CONDENSE: A Reconfigurable Knowledge Acquisition Architecture for Future 5G IoT


Vukobratovic D. , JAKOVETIC D., SKACHEK V., BAJOVIC D., Sejdinovic D., KURT G. K. , ...Daha Fazla

IEEE ACCESS, cilt.4, ss.3360-3378, 2016 (SCI İndekslerine Giren Dergi) identifier identifier

  • Cilt numarası: 4
  • Basım Tarihi: 2016
  • Doi Numarası: 10.1109/access.2016.2585468
  • Dergi Adı: IEEE ACCESS
  • Sayfa Sayıları: ss.3360-3378

Özet

In forthcoming years, the Internet of Things (IoT) will connect billions of smart devices generating and uploading a deluge of data to the cloud. If successfully extracted, the knowledge buried in the data can significantly improve the quality of life and foster economic growth.

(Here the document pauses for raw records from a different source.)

Lemma scan_step_ok w sw n fs0 items s fs i s' fs' : scanned w sw n fs0 items s fs -> apart w sw ->
  scan_step w sw n i (s, fs) = ((s', fs'), Ok ()) -> scanned w sw n fs0 (items ++ [i]) s' fs'.
Proof.
  intros Hs Ha. destruct i as [[session seq] m]. unfold scan_step, mgets, mlift, mmod, zoom. munfold. cbn [fst snd].
  destruct (check_sequence session seq s) as [[]|e] eqn:Ec; [|done].
  destruct (check_sequence_ok _ _ _ _ _ _ _ session seq m Hs Ec) as (Hn1 & Hn2 & Hn3). destruct Hs.
  destruct (type_of m) as [t|e] eqn:Et; [|done]. destruct (Itch.decode m) as [msg|e] eqn:Ed; [|done]. cbn [fst snd].
  destruct (write_opt w m fs) as [fs1 [[]|e]] eqn:Ew; [|done]. cbn [fst snd].
  destruct (write_opt_ok w sw m _ _ fs fs1 sd_out0 sd_slice0 Ha Ew) as [Ho Hsl].
  assert (type_str m = t) as Ets by (unfold type_str; by rewrite Et).
  assert (decodes m) as Hdm by by exists msg.
  assert ((items ++ [(session, seq, m)]).*2 = items.*2 ++ [m]) as Em by by rewrite fmap_app.
  destruct sw as [sw|]; cbn [bool_decide is_Some_dec].
  2: { intros [= <- <-]. split; cbn -[head last]; rewrite ?Em, ?last_snoc, ?type_tally_snoc, ?Ets, ?sd_types0, ?sd_count0; try done.
    - by rewrite zlen_app.
    - by rewrite <- Em.
    - apply Forall_app. by repeat constructor.
    - intros p Hp Hp'. by rewrite (write_opt_elsewhere _ _ _ _ _ p Hp Ew), sd_others0. }
  cbn [is_Some_dec bool_decide decide_rel decide].
  assert (forall A (l : list A) x, length l = length items -> take (Z.to_nat n) (l ++ [x]) =
    if u_count s + 1 <=? n then take (Z.to_nat n) l ++ [x] else take (Z.to_nat n) l) as Et2.
  { intros A l x El. rewrite take_snoc, El, sd_count0. unfold zlen.
    case_decide; [rewrite (proj2 (Z.leb_le _ _)) by lia|rewrite (proj2 (Z.leb_gt _ _)) by lia]; done. }
  pose proof (Et2 _ items.*2 m ltac:(by rewrite length_fmap)) as Et3. specialize (Et2 _ items (session, seq, m) eq_refl).
  destruct (u_count s + 1 <=? n).
  - cbn -[head last write_opt]. destruct (write_opt (Some sw) m fs1) as [fs2 [[]|e]] eqn:Ew2; [|done]. intros [= <- <-].
    destruct (write_opt_ok (Some sw) w m _ _ fs1 fs2 Hsl Ho) as [Hsl2 Ho2]; [|done|]. { by destruct w; cbn in *. }
    split; cbn -[head last file_is]; rewrite ?Em, ?Et2, ?Et3, ?last_snoc, ?type_tally_snoc, ?Ets, ?sd_types0, ?sd_slice_types0, ?sd_count0;
      try done;
      [by rewrite zlen_app|by rewrite <- Em|apply Forall_app; by repeat constructor|].
    intros p Hp Hp'. by rewrite (write_opt_elsewhere (Some sw) _ _ _ _ p Hp' Ew2), (write_opt_elsewhere _ _ _ _ _ p Hp Ew), sd_others0.
  - intros [= <- <-].
    split; cbn -[head last file_is]; rewrite ?Em, ?Et2, ?Et3, ?last_snoc, ?type_tally_snoc, ?Ets, ?sd_types0, ?sd_slice_types0, ?sd_count0;
      try done;
      [by rewrite zlen_app|by rewrite <- Em|apply Forall_app; by repeat constructor|].
    intros p Hp Hp'. by rewrite (write_opt_elsewhere _ _ _ _ _ p Hp Ew), sd_others0.
Qed.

However, a critical bottleneck for realizing the efficient IoT is the pressure it puts on the existing communication infrastructures, requiring transfer of enormous data volumes. Aiming at addressing this problem, we propose a novel architecture dubbed Condense which integrates the IoT-communication infrastructure into the data analysis. This is achieved via the generic concept of network function computation. Instead of merely transferring data from the IoT sources to the cloud, the communication infrastructure should actively participate in the data analysis by carefully designed en-route processing. We define the Condense architecture, its basic layers, and the interactions among its constituent modules. Furthermore, from the implementation side, we describe how Condense can be integrated into the Third Generation Partnership Project (3GPP) machine type communications (MTCs) architecture, as well as the prospects of making it a practically viable technology in a short time frame, relying on network function virtualization and software-defined networking. Finally, from the theoretical side, we survey the relevant literature on computing atomic functions in both analog and digital domains, as well as on function decomposition over networks, highlighting challenges, insights, and future directions for exploiting these techniques within practical 3GPP MTC architecture.